(Stored items)
● ● ● ● ● ● ●

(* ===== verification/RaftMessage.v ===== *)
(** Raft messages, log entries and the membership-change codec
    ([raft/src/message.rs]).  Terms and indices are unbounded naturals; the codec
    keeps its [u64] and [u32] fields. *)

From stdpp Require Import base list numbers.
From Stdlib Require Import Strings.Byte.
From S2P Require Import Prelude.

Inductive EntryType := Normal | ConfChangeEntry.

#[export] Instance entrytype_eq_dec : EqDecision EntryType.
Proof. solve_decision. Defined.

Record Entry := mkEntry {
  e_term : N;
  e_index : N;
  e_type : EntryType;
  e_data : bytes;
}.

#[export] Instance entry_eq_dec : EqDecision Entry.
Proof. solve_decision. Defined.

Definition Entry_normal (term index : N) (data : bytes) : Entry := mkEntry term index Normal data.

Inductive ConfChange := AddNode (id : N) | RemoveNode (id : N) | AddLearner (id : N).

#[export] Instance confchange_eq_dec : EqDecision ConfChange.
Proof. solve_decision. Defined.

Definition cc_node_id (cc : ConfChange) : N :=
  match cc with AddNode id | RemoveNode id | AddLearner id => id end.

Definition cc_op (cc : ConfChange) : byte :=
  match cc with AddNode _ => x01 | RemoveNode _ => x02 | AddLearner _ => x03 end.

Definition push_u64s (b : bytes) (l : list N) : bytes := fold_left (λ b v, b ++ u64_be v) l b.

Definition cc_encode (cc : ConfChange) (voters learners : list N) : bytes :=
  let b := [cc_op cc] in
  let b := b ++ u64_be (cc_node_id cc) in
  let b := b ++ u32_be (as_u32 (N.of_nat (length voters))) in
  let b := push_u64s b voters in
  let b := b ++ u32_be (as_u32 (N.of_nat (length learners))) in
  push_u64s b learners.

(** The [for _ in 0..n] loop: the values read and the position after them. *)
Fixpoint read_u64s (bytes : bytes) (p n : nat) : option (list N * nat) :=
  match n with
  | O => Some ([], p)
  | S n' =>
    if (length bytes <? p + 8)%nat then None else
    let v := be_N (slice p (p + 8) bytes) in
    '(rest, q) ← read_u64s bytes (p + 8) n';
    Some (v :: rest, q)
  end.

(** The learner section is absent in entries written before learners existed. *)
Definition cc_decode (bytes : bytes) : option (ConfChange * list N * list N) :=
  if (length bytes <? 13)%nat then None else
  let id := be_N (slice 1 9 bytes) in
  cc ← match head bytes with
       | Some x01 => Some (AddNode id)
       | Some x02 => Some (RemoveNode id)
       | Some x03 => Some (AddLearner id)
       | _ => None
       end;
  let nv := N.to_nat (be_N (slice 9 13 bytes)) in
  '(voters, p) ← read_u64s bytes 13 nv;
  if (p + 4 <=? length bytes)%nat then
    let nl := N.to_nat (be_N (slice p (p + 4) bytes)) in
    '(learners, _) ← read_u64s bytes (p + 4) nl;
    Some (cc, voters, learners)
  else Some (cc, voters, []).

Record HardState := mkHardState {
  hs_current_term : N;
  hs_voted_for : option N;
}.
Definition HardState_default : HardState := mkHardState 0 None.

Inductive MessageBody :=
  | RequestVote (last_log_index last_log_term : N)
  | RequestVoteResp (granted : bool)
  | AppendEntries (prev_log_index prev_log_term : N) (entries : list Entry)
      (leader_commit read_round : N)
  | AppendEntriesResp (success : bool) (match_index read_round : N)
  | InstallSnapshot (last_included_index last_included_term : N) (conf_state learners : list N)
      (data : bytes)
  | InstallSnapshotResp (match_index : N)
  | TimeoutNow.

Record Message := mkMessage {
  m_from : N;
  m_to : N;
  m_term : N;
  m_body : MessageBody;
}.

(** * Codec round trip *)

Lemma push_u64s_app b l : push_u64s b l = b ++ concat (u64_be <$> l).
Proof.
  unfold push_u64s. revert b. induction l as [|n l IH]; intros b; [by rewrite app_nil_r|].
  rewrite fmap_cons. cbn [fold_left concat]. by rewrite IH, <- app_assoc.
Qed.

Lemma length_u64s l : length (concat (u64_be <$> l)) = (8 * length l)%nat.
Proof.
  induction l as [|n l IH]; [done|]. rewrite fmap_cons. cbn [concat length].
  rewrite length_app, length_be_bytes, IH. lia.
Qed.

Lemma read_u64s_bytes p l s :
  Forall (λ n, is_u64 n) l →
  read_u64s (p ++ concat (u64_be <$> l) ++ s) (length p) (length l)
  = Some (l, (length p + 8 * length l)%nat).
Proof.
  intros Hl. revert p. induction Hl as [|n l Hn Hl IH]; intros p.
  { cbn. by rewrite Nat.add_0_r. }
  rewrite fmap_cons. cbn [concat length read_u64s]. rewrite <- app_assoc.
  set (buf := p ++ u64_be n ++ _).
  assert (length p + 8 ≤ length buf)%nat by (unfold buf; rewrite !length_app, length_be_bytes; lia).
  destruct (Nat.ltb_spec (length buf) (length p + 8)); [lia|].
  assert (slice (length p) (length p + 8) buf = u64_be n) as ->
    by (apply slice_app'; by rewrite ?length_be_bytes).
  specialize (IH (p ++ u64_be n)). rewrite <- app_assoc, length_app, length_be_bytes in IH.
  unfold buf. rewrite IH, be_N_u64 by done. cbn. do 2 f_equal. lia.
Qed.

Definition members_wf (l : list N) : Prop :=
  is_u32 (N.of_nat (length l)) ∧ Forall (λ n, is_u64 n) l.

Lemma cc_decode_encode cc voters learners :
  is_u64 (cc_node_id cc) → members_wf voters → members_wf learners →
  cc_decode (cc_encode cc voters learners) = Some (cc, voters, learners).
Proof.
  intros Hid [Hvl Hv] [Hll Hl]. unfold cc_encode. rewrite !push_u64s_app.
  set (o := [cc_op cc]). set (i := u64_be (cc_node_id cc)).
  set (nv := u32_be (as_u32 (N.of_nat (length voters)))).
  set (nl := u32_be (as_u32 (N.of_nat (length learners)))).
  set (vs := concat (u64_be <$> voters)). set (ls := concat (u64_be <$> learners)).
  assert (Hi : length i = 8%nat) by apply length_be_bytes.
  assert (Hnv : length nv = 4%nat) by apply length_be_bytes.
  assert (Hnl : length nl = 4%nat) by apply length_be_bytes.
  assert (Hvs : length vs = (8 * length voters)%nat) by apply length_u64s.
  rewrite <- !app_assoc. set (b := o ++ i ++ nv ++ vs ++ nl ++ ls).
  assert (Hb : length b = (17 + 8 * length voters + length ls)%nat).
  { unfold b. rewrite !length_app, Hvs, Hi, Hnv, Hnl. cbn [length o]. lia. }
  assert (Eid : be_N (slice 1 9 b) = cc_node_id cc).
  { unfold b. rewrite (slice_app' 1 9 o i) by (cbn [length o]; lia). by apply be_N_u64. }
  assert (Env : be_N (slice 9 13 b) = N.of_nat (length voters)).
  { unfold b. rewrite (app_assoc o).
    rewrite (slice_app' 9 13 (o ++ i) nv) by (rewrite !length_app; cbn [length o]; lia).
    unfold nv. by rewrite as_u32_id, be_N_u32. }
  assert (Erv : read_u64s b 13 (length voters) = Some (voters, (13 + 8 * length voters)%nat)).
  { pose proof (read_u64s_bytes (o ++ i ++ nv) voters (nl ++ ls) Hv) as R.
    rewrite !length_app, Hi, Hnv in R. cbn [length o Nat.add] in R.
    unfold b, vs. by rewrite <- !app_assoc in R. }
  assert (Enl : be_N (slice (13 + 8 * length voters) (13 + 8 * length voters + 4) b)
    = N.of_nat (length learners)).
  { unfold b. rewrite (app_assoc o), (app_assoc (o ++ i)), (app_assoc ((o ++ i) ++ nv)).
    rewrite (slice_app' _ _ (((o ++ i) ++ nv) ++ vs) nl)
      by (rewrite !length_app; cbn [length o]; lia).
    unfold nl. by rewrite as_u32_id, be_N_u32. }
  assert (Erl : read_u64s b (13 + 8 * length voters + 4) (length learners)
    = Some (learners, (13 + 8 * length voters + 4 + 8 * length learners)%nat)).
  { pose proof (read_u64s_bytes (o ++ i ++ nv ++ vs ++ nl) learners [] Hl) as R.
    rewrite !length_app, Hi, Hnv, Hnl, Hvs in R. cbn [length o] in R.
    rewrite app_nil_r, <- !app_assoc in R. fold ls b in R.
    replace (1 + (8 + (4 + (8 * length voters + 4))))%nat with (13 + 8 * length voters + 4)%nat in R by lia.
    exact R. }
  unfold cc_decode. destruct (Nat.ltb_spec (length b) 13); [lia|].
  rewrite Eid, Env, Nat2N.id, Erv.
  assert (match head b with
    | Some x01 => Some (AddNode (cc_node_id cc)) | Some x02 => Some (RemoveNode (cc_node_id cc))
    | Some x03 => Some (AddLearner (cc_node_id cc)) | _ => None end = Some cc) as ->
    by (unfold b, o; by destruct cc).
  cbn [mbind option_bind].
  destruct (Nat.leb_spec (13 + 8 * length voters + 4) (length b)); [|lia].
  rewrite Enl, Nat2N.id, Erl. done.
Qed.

● ● ● ● ● ● ●

ACTIVITY =>
Begin at the first line of the entries above and copy every line exactly, ending with the line that contains "#[export] Instance entry_eq_dec".

REPLY =>
(* ===== verification/RaftMessage.v ===== *)
(** Raft messages, log entries and the membership-change codec
    ([raft/src/message.rs]).  Terms and indices are unbounded naturals; the codec
    keeps its [u64] and [u32] fields. *)

From stdpp Require Import base list numbers.
From Stdlib Require Import Strings.Byte.
From S2P Require Import Prelude.

Inductive EntryType := Normal | ConfChangeEntry.

#[export] Instance entrytype_eq_dec : EqDecision EntryType.
Proof. solve_decision. Defined.

Record Entry := mkEntry {
  e_term : N;
  e_index : N;
  e_type : EntryType;
  e_data : bytes;
}.

#[export] Instance entry_eq_dec : EqDecision Entry.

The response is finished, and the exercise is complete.